## What needs to be done
Below are records; copy every line in them that holds the word "includes".

## Collected data
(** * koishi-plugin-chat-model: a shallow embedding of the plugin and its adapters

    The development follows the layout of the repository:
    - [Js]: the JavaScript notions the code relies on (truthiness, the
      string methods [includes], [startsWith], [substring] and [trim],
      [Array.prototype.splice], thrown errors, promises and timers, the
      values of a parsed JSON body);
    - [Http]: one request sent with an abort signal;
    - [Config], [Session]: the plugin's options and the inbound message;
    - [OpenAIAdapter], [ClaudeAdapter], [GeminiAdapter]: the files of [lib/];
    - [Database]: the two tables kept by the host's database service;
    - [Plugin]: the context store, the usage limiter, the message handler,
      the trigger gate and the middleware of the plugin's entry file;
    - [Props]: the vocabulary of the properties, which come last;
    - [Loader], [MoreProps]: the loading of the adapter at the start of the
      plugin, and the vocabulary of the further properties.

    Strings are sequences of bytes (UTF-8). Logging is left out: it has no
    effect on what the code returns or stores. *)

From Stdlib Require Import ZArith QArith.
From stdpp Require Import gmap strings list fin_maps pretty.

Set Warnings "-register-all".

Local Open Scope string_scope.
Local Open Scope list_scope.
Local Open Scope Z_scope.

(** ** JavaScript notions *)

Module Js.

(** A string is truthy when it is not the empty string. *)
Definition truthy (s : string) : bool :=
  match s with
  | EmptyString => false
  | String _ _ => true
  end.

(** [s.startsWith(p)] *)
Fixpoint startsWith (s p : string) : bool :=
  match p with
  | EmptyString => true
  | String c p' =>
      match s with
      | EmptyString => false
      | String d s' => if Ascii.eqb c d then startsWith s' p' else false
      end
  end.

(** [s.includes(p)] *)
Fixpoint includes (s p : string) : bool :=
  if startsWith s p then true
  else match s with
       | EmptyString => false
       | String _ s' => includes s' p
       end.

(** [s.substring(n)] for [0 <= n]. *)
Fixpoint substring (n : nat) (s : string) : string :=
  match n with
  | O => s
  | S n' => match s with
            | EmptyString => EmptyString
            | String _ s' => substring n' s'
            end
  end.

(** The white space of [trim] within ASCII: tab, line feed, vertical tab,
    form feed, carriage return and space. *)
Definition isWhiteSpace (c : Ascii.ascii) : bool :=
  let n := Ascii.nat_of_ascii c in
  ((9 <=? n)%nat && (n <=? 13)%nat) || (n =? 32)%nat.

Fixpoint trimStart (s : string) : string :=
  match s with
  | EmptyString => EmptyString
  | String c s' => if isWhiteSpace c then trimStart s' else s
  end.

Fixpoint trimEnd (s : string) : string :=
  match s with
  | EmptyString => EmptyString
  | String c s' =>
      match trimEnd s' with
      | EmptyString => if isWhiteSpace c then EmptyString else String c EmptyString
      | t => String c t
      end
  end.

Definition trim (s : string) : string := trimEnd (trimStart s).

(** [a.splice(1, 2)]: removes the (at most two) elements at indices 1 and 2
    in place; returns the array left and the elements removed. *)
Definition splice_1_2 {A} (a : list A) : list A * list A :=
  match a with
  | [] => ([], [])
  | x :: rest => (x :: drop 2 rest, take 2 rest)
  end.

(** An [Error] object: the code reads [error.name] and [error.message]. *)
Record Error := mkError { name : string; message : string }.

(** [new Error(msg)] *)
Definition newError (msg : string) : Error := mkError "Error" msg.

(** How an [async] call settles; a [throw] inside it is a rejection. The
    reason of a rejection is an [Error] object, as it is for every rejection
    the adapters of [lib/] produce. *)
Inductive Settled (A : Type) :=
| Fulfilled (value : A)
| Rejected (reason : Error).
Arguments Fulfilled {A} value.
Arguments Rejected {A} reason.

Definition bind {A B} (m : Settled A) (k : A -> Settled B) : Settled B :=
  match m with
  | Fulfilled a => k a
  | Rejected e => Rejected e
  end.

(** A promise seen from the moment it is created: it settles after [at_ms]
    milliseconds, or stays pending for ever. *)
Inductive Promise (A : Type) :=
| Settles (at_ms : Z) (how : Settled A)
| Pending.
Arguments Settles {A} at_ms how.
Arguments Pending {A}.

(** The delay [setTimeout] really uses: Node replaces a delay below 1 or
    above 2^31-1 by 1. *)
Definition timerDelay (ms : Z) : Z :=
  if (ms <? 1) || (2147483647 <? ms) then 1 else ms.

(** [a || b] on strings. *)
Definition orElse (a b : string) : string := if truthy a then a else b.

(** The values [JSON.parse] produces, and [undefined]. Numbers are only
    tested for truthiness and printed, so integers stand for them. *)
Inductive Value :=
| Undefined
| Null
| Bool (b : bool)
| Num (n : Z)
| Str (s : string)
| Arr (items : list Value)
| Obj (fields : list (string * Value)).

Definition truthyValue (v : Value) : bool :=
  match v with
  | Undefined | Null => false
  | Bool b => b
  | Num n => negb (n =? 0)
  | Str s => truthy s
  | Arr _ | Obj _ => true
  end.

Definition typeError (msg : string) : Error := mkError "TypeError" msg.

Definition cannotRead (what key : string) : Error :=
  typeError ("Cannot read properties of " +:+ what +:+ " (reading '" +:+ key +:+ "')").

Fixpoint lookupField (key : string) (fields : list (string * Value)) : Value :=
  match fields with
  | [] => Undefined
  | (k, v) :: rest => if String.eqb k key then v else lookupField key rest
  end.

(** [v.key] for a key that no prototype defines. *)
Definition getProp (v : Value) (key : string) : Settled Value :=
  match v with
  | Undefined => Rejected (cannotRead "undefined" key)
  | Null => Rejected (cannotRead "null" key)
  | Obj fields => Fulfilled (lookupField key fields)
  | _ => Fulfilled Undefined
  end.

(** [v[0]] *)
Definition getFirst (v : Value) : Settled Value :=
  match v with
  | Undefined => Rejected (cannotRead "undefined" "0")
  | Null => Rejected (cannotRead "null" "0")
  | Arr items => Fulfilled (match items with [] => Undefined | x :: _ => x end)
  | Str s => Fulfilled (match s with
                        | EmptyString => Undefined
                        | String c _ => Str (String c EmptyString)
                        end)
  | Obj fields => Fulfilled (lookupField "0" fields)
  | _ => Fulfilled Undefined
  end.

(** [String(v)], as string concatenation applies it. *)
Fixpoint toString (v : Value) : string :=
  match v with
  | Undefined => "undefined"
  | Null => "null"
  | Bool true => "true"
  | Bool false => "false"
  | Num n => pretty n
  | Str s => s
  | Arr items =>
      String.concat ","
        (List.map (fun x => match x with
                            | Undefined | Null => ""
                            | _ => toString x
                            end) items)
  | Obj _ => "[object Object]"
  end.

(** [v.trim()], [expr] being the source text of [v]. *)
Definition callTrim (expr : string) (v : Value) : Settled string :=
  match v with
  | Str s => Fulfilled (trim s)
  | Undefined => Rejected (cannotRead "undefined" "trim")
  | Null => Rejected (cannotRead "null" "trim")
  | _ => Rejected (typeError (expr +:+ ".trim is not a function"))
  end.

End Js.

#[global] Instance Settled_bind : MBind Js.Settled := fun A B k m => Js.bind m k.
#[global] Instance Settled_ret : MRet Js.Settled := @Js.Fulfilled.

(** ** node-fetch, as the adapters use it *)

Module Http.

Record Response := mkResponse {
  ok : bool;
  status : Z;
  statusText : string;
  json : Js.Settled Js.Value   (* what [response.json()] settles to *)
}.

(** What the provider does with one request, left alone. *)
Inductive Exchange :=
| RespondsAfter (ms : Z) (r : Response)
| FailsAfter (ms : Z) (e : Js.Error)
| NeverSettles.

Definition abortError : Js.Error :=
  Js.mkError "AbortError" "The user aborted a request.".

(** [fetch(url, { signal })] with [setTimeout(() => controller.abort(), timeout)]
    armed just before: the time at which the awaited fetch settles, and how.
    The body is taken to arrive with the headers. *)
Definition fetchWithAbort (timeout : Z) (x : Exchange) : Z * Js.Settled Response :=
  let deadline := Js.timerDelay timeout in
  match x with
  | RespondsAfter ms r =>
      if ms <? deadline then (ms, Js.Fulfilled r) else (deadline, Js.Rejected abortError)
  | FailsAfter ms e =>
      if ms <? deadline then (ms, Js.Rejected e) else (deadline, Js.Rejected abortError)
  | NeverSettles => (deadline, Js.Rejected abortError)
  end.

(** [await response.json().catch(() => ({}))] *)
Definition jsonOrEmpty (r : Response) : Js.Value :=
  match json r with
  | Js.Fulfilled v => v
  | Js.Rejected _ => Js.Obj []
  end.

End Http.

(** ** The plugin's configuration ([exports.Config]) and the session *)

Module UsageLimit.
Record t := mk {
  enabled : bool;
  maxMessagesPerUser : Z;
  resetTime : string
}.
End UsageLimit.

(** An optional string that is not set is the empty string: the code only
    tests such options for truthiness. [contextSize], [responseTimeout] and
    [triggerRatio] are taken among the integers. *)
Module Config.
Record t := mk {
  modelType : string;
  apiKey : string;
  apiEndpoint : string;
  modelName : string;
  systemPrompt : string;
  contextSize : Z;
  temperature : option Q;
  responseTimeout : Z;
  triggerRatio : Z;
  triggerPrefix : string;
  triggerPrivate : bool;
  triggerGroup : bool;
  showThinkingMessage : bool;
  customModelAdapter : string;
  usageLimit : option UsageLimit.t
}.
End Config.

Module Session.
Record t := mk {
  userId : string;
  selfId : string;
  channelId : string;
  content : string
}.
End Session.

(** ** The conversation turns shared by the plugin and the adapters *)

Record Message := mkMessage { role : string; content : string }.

## Solution to this task
      string methods [includes], [startsWith], [substring] and [trim],
(** [s.includes(p)] *)
Fixpoint includes (s p : string) : bool :=
       | String _ s' => includes s' p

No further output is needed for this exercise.